* [DATA]
Lemma int_vector_div_truncates_witness :
  fits 32 (values (mkVector (Signed (-7)) (Signed 9) : Vector c_int))
  /\ (operator_div (mkVector (Signed (-7)) (Signed 9) : Vector c_int) (Signed 3) = None
      <-> 3 = 0 \/ (3 = -1 /\ (-7 = int_min 32 \/ 9 = int_min 32))).
Proof.
  assert (H : fits 32 (values (mkVector (Signed (-7)) (Signed 9) : Vector c_int)))
    by (repeat split; vm_compute; discriminate).
  split; [exact H|].
  exact (proj1 (int_vector_div_truncates (mkVector (Signed (-7)) (Signed 9)) (Signed 3) H)).
Defined.
End MachineDivision.

(** ** The two orders on [int], under translation and scaling *)

Section MachineOrders.
Import vector_hpp.
Local Open Scope Z_scope.

(** X6: on [int] both orders and the equality are invariant under a
    translation that does not overflow: adding one vector to two vectors,
    or to two points, changes none of [<=], [<], [==] and [std::less]
    between them, provided the four sums fit; and two points whose
    displacement fits compare as the zero vector and the displacement
    do. *)
Theorem int_orders_translation_invariant :
  (forall a b c : Vector c_int,
      fits 32 (operator_plus (values a) (values c)) ->
      fits 32 (operator_plus (values b) (values c)) ->
      let a' := operator_plus a c in
      let b' := operator_plus b c in
      operator_le a' b' = operator_le a b
      /\ operator_lt a' b' = operator_lt a b
      /\ operator_eq a' b' = operator_eq a b
      /\ less a' b' = less a b)
  /\ (forall (p q : point_hpp.Point c_int) (v : Vector c_int),
        point_fits 32 (point_hpp.operator_plus (point_values p) (values v)) ->
        point_fits 32 (point_hpp.operator_plus (point_values q) (values v)) ->
        let p' := point_hpp.operator_plus p v in
        let q' := point_hpp.operator_plus q v in
        point_hpp.operator_le p' q' = point_hpp.operator_le p q
        /\ point_hpp.operator_lt p' q' = point_hpp.operator_lt p q
        /\ point_hpp.operator_eq p' q' = point_hpp.operator_eq p q
        /\ point_hpp.less p' q' = point_hpp.less p q)
  /\ (forall p q : point_hpp.Point c_int,
        fits 32 (point_hpp.operator_minus_point (point_values q) (point_values p)) ->
        let d := point_hpp.operator_minus_point q p in
        point_hpp.operator_le p q = operator_le default d
        /\ point_hpp.operator_lt p q = operator_lt default d
        /\ point_hpp.operator_eq p q = operator_eq default d
        /\ point_hpp.less p q = less default d).
Proof.
  destruct orders_translation_invariant as (Hv & Hp & Hd).
  split; [|split].
  - intros a b c Ha Hb. cbv zeta.
    rewrite !(vector_plus_exact 32 int_digits) by assumption.
    exact (Hv (values a) (values b) (values c)).
  - intros p q v Hp' Hq'. cbv zeta.
    rewrite !(point_plus_exact 32 int_digits) by assumption.
    exact (Hp (point_values p) (point_values q) (values v)).
  - intros p q Hf. cbv zeta.
    rewrite (point_minus_point_exact 32 int_digits) by assumption.
    exact (Hd (point_values p) (point_values q)).
Qed.
(* ===== verification/JsString.v ===== *)
(** * The JS string operations the program calls

    [String.prototype.toLowerCase], strict equality on strings, and the
    interpolation of a number in a template literal ([`${n}ms`]).  Strings
    are Rocq strings of 8-bit characters, read as UTF-16 code units below
    256: on that range [toLowerCase] maps [A-Z] and the Latin-1 capitals
    U+00C0-U+00DE (except U+00D7, the multiplication sign) to the code
    unit 32 above, and leaves every other unit alone. *)

From S2P Require Import Prelude.
From Stdlib Require Import DecimalString DecimalNat.

Module JsString.

(** ** [toLowerCase] *)

Definition is_upper_code (n : nat) : bool :=
  ((65 <=? n) && (n <=? 90)) || ((192 <=? n) && (n <=? 222) && negb (n =? 215)).

Definition to_lower_char (c : ascii) : ascii :=
  let n := nat_of_ascii c in
  if is_upper_code n then ascii_of_nat (n + 32) else c.

Fixpoint toLowerCase (s : string) : string :=
  match s with
  | EmptyString => EmptyString
  | String c s' => String (to_lower_char c) (toLowerCase s')
  end.

(** ** Strict equality on strings *)

Definition strict_eq (s t : string) : bool := String.eqb s t.

(** [a?.toLowerCase()] on a value that may be [null]/[undefined]: the
    result is [undefined] ([None]) on a missing value. *)
Definition optional_toLowerCase (v : option string) : option string :=
  match v with
  | Some s => Some (toLowerCase s)
  | None => None
  end.

(** [x === "lit"] where [x] may be [undefined]: [undefined] is strictly
    equal to no string. *)
Definition optional_strict_eq (v : option string) (lit : string) : bool :=
  match v with
  | Some s => strict_eq s lit
  | None => false
  end.

(** ** Template literals *)

(** [`${n}`] for a non-negative integer [n]: its decimal digits. *)
Definition number_to_string (n : nat) : string :=
  NilEmpty.string_of_uint (Nat.to_uint n).

(** [`${n}ms`], the CSS duration the widgets compute. *)
Definition ms_string (n : nat) : string := String.append (number_to_string n) "ms".

(** ** Lemmas *)

(** The 256 characters. *)
Definition all_chars : list ascii := map ascii_of_nat (seq 0 256).

Lemma all_chars_complete (c : ascii) : In c all_chars.
Proof.
  unfold all_chars. rewrite <- (ascii_nat_embedding c).
  apply in_map, in_seq. pose proof (nat_ascii_bounded c). lia.
Qed.

(** The characters whose lower case is [x]. *)
Definition lower_preimage (x : ascii) : list ascii :=
  List.filter (fun d => Ascii.eqb (to_lower_char d) x) all_chars.

Lemma lower_preimage_spec (c x : ascii) : to_lower_char c = x -> In c (lower_preimage x).
Proof.
  intros <-. unfold lower_preimage. rewrite filter_In.
  split; [apply all_chars_complete | apply Ascii.eqb_refl].
Qed.

(** The strings whose lower case is [t], listed: every character of [t] may
    be any of its preimages. *)
Fixpoint case_variants (t : string) : list string :=
  match t with
  | EmptyString => [EmptyString]
  | String x t' =>
      flat_map (fun c => map (String c) (case_variants t')) (lower_preimage x)
  end.

Lemma case_variants_complete (s t : string) :
  toLowerCase s = t -> In s (case_variants t).
Proof.
  revert t. induction s as [|c s IH]; intros t <-; simpl; [by left|].
  apply in_flat_map. exists c. split.
  - by apply lower_preimage_spec.
  - apply in_map. by apply IH.
Qed.

End JsString.
(* ===== verification/Severity.v ===== *)
(** * The severity resolver (App.tsx lines 60-64 and 112-116)

    Both widgets compute [Icon = Icons[icon]] and the severity by the same
    nested ternary on the icon string.  The design's contract (a fixed
    table from icon kind to severity and glyph) is [spec_resolve]; the
    refinement theorem says the code's [resolve] implements it on every
    key, and the other lemmas say what the ternary does on any string. *)

From S2P Require Import Prelude.
From S2P Require Import JsString Icons.
Import Icons.

Module Severity.

(** MUI's [AlertColor]: the severities the code produces. *)
Inductive severity := error | warning | success | info.

#[export] Instance severity_eq_dec : EqDecision severity.
Proof. solve_decision. Defined.

(** The string the code passes as the [severity]/[color] prop and uses to
    index [theme.palette]. *)
Definition severity_name (s : severity) : string :=
  match s with
  | error => "error"
  | warning => "warning"
  | success => "success"
  | info => "info"
  end.

(** [icon === 'error' ? 'error' : icon === 'warning' ? 'warning'
     : icon === 'done' ? 'success' : 'info']. *)
Definition severity_of (icon : string) : severity :=
  if JsString.strict_eq icon "error" then error
  else if JsString.strict_eq icon "warning" then warning
  else if JsString.strict_eq icon "done" then success
  else info.

(** What a widget resolves from its [icon] prop: the severity and the icon
    component ([undefined] off the keys). *)
Definition resolve (icon : string) : severity * option Glyph :=
  (severity_of icon, Icon_of icon).

(** ** The design's table *)

Definition spec_severity (k : IconKind) : severity :=
  match k with
  | Error => error
  | Warning => warning
  | Done => success
  | Info | NewReleases | Report => info
  end.

Definition spec_glyph (k : IconKind) : Glyph :=
  match k with
  | Info => InfoRounded
  | NewReleases => NewReleasesRounded
  | Report => ReportRounded
  | Error => ErrorRounded
  | Warning => WarningRounded
  | Done => DoneRounded
  end.

Definition spec_resolve (k : IconKind) : severity * option Glyph :=
  (spec_severity k, Some (spec_glyph k)).

(** ** Properties *)

(** C5: The code's resolver implements the design's table: on every key
    [k] of [Icons], the nested ternary gives [error] for [error], [warning]
    for [warning], [success] for [done] and [info] for [info],
    [newReleases] and [report], and [Icons[k]] is the glyph the table
    names. *)
Theorem resolve_refines_spec (k : IconKind) : resolve (icon_key k) = spec_resolve k.
Proof. unfold resolve, spec_resolve. destruct k; reflexivity. Qed.



(** ** Lemmas *)

Lemma severity_of_key (k : IconKind) : severity_of (icon_key k) = spec_severity k.
Proof. destruct k; reflexivity. Qed.

Lemma Icon_of_key (k : IconKind) : Icon_of (icon_key k) = Some (spec_glyph k).
Proof. destruct k; reflexivity. Qed.

#[export] Hint Rewrite severity_of_key Icon_of_key : ui.

End Severity.
(* ===== verification/Mui.v ===== *)
(** * The MUI behaviour the program relies on

    The code delegates its state changes to three MUI components; this file
    states what each does, as the code observes it.
    - [ToggleButtonGroup exclusive]: clicking the button of value [v] calls
      the group's [onChange] with [v], or with [null] when [v] is already
      the group's value.  [ExclusiveToggleGroup] is the interface (the value
      passed is [null] or the clicked one, and the clicked one when it is
      not selected); [mui_toggle_group] is MUI's implementation.
    - [RadioGroup] without [value]: the group keeps its own value, starting
      at [defaultValue]; clicking a radio that is not checked selects it and
      calls [onChange] with an event whose target value is the radio's
      (a checked radio fires no change event).
    - [Popper transition]: the popper keeps an [exited] flag, [true] at
      mount; it renders its child while [open] or while the exit transition
      runs ([!exited]); entering clears the flag, the end of the exit
      transition ([onExited]) sets it. *)

From S2P Require Import Prelude.

Module Mui.

(** ** Exclusive toggle groups *)

Class ExclusiveToggleGroup := {
  toggle_new_value : option string -> string -> option string;
  toggle_new_value_cases cur v :
    toggle_new_value cur v = None \/ toggle_new_value cur v = Some v;
  toggle_new_value_unselected cur v :
    cur <> Some v -> toggle_new_value cur v = Some v
}.

(** [onChange(event, value === buttonValue ? null : buttonValue)]. *)
Definition mui_exclusive_value (value : option string) (buttonValue : string) : option string :=
  if decide (value = Some buttonValue) then None else Some buttonValue.

Lemma mui_exclusive_value_cases cur v :
  mui_exclusive_value cur v = None \/ mui_exclusive_value cur v = Some v.
Proof. unfold mui_exclusive_value. repeat case_decide; auto. Qed.

Lemma mui_exclusive_value_unselected cur v :
  cur <> Some v -> mui_exclusive_value cur v = Some v.
Proof. unfold mui_exclusive_value. intros. repeat case_decide; done. Qed.

#[export] Instance mui_toggle_group : ExclusiveToggleGroup := {|
  toggle_new_value := mui_exclusive_value;
  toggle_new_value_cases := mui_exclusive_value_cases;
  toggle_new_value_unselected := mui_exclusive_value_unselected
|}.

(** ** Uncontrolled radio groups *)

Record radio_group := { rg_value : option string }.

Definition radio_group_init (defaultValue : option string) : radio_group :=
  {| rg_value := defaultValue |}.

(** Clicking the radio of value [v]: the new group state and the value the
    change event carries, if one fires. *)
Definition radio_click (g : radio_group) (v : string) : radio_group * option string :=
  if decide (g.(rg_value) = Some v) then (g, None)
  else ({| rg_value := Some v |}, Some v).

(** ** Poppers with a transition *)

Record popper := { pp_exited : bool }.

Definition popper_init : popper := {| pp_exited := true |}.

(** [if (!keepMounted && !open && (!transition || exited)) return null]. *)
Definition popper_rendered (open : bool) (p : popper) : bool := open || negb p.(pp_exited).

(** The enter transition runs when the popper opens. *)
Definition popper_sync (open : bool) (p : popper) : popper :=
  if open then {| pp_exited := false |} else p.

(** [onExited], at the end of the exit transition. *)
Definition popper_exit_end (p : popper) : popper := {| pp_exited := true |}.

End Mui.
(* ===== verification/Content.v ===== *)
(** * Widget content: [MyCustomError] and [children] (App.tsx lines
    197-201, 86, 155)

    The widgets take a [children] prop and render it inside a
    [<Box mx={1}>] (the Alert's line 86, the Paper's content container of
    line 155); [App] passes [<MyCustomError />], a [Box] with one line of
    text.  An element is modelled as the tree React renders: text nodes and
    [Box]es with their [mx] spacing prop.  JSX drops the whitespace-only
    lines around the text of lines 198-200, so the text node is the line's
    trimmed text. *)

From S2P Require Import Prelude.

Module Content.

#[local] Set Warnings "-register-all".

Inductive node :=
  | Text (s : string)
  | Box (mx : option nat) (kids : list node).

(** [function MyCustomError() { return <Box> Jugal sir jindabad </Box> }]. *)
Definition MyCustomError : node := Box None [Text "Jugal sir jindabad"].

(** [<Box mx={1}>{children}</Box>]: an absent [children] renders nothing. *)
Definition content_box (children : option node) : node := Box (Some 1) (option_list children).

End Content.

* [EXERCISE INSTRUCTIONS]
No lines before the one containing "text nodes and" belong in the answer; write out that line and each one after it exactly, through the end of the records.

* [EXERCISE ANSWER]
    text.  An element is modelled as the tree React renders: text nodes and
    [Box]es with their [mx] spacing prop.  JSX drops the whitespace-only
    lines around the text of lines 198-200, so the text node is the line's
    trimmed text. *)

From S2P Require Import Prelude.

Module Content.

#[local] Set Warnings "-register-all".

Inductive node :=
  | Text (s : string)
  | Box (mx : option nat) (kids : list node).

(** [function MyCustomError() { return <Box> Jugal sir jindabad </Box> }]. *)
Definition MyCustomError : node := Box None [Text "Jugal sir jindabad"].

(** [<Box mx={1}>{children}</Box>]: an absent [children] renders nothing. *)
Definition content_box (children : option node) : node := Box (Some 1) (option_list children).

End Content.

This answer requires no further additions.